Exercise description: In the records below, find the line containing "rewrite !length_app. simpl. lia." and the line containing "by apply made_snoc."; please repeat exactly the lines from one to the other, both included, and nothing more.
(Data to use)
Lemma finv_arrive ops y str spans pb pos m y' :
  finv ops y str spans pb → zlen ops + 1 < 2 ^ 64 → (pos < k)%nat → Fill_begin null y pos m = Some y' →
  ∃ ext spans' pb', finv (ops ++ [Arrive pos m]) y' (str ++ ext) spans' pb' ∧ next_msg_index_ (vis y') = next_msg_index_ (vis y).
Proof using Hok.
  intros F Hn Hp E. pose proof F as [F1 F2 F3 F4 F5 F6]. pose proof (arrivals_length ops) as Ha.
  assert (Hsn : arrivals (ops ++ [Arrive pos m]) = arrivals ops ++ [(pos, m)]) by by rewrite arrivals_snoc.
  unfold Fill_begin in E. destruct pos as [|pos].
  - destruct (decide (cs = [])) as [Hcs|Hcs].
    + (* one channel *)
      pose proof (v_fuse _ _ _ _ F1) as Hf. rewrite Hcs in Hf. simpl in Hf. rewrite Hf in E. injection E as <-. assert (Hpb : fusing y = None ∧ pb = None).
      { destruct (fusing y) as [[m0 ms]|], pb; try done. by destruct F4 as [? _]. }
      destruct Hpb as [Hpb ->]. exists [[m]], (spans ++ [(length ops, S (length ops))]), None. simpl vis. unfold Fill_at. rewrite Hf. split; [|done].
      split; simpl; rewrite ?Hpb; try done.
      * rewrite Hsn, <- Hf. apply (vholds_plain _ _ _ _ 0 m Hok F1); [right; by rewrite Hcs|lia].
      * apply Forall2_app; [eapply Forall2_impl; [exact F2|]; intros; by apply made_snoc|]. constructor; [|constructor].
        split; simpl; [rewrite length_app; simpl; lia|]. exists m, []. split; [done|]. split; [by apply list_lookup_middle|]. split; [unfold k; by rewrite Hcs|]. intros c x Hx. by rewrite lookup_nil in Hx.
      * apply one_after_another_snoc; [done|]. intros a Hl. simpl. by eapply spans_end.
      * intros b x [H|[-> _]]%snoc_lookup; [|left; exists (S (length ops)); set_solver].
        destruct (F5 b x H) as [[e He]|[H1|H1]]; [left; exists e; set_solver|done|right; right; by apply silent_snoc].
      * unfold zlen in *. rewrite !length_app. simpl. lia.
    + (* a fill begins *)
      destruct (vholds_fuses c0 cs _ _ _ Hcs F1) as [Hne [fb Hfu]]. rewrite Hfu in E. destruct (fusing y) as [p|] eqn:Ep; [done|]. injection E as <-. destruct pb; [done|].
      exists [], spans, (Some (length ops)). split; [|done]. rewrite app_nil_r. split; simpl; try done.
      * rewrite Hsn. by apply vholds_first.
      * eapply Forall2_impl; [exact F2|]. intros. by apply made_snoc.
      * rewrite length_app. simpl. split_and!; try done; [lia|by apply list_lookup_middle| |].
        -- intros a Hl. by eapply spans_end.
        -- intros b' m' Hb'. apply lookup_lt_Some in Hb'. rewrite length_app in Hb'. simpl in Hb'. lia.
      * intros b x [H|[-> _]]%snoc_lookup; [|by right; left]. destruct (F5 b x H) as [H1|[H1|H1]]; [by left|done|right; right; by apply silent_snoc].
      * unfold zlen in *. rewrite length_app. lia.
  - assert (E' : y' = mkFvisitor (Fill_at null (vis y) (S pos) m) (fusing y)) by congruence. subst y'. exists [], spans, pb. rewrite app_nil_r.
    split; [|by unfold Fill_at; destruct (data_fusion_ (vis y))]. apply finv_quiet; try done.
    rewrite Hsn. apply (vholds_plain _ _ _ _ (S pos) m Hok F1); [by left|lia].
Qed.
(End Data to use)
Response box:
      * unfold zlen in *. rewrite !length_app. simpl. lia.
    + (* a fill begins *)
      destruct (vholds_fuses c0 cs _ _ _ Hcs F1) as [Hne [fb Hfu]]. rewrite Hfu in E. destruct (fusing y) as [p|] eqn:Ep; [done|]. injection E as <-. destruct pb; [done|].
      exists [], spans, (Some (length ops)). split; [|done]. rewrite app_nil_r. split; simpl; try done.
      * rewrite Hsn. by apply vholds_first.
      * eapply Forall2_impl; [exact F2|]. intros. by apply made_snoc.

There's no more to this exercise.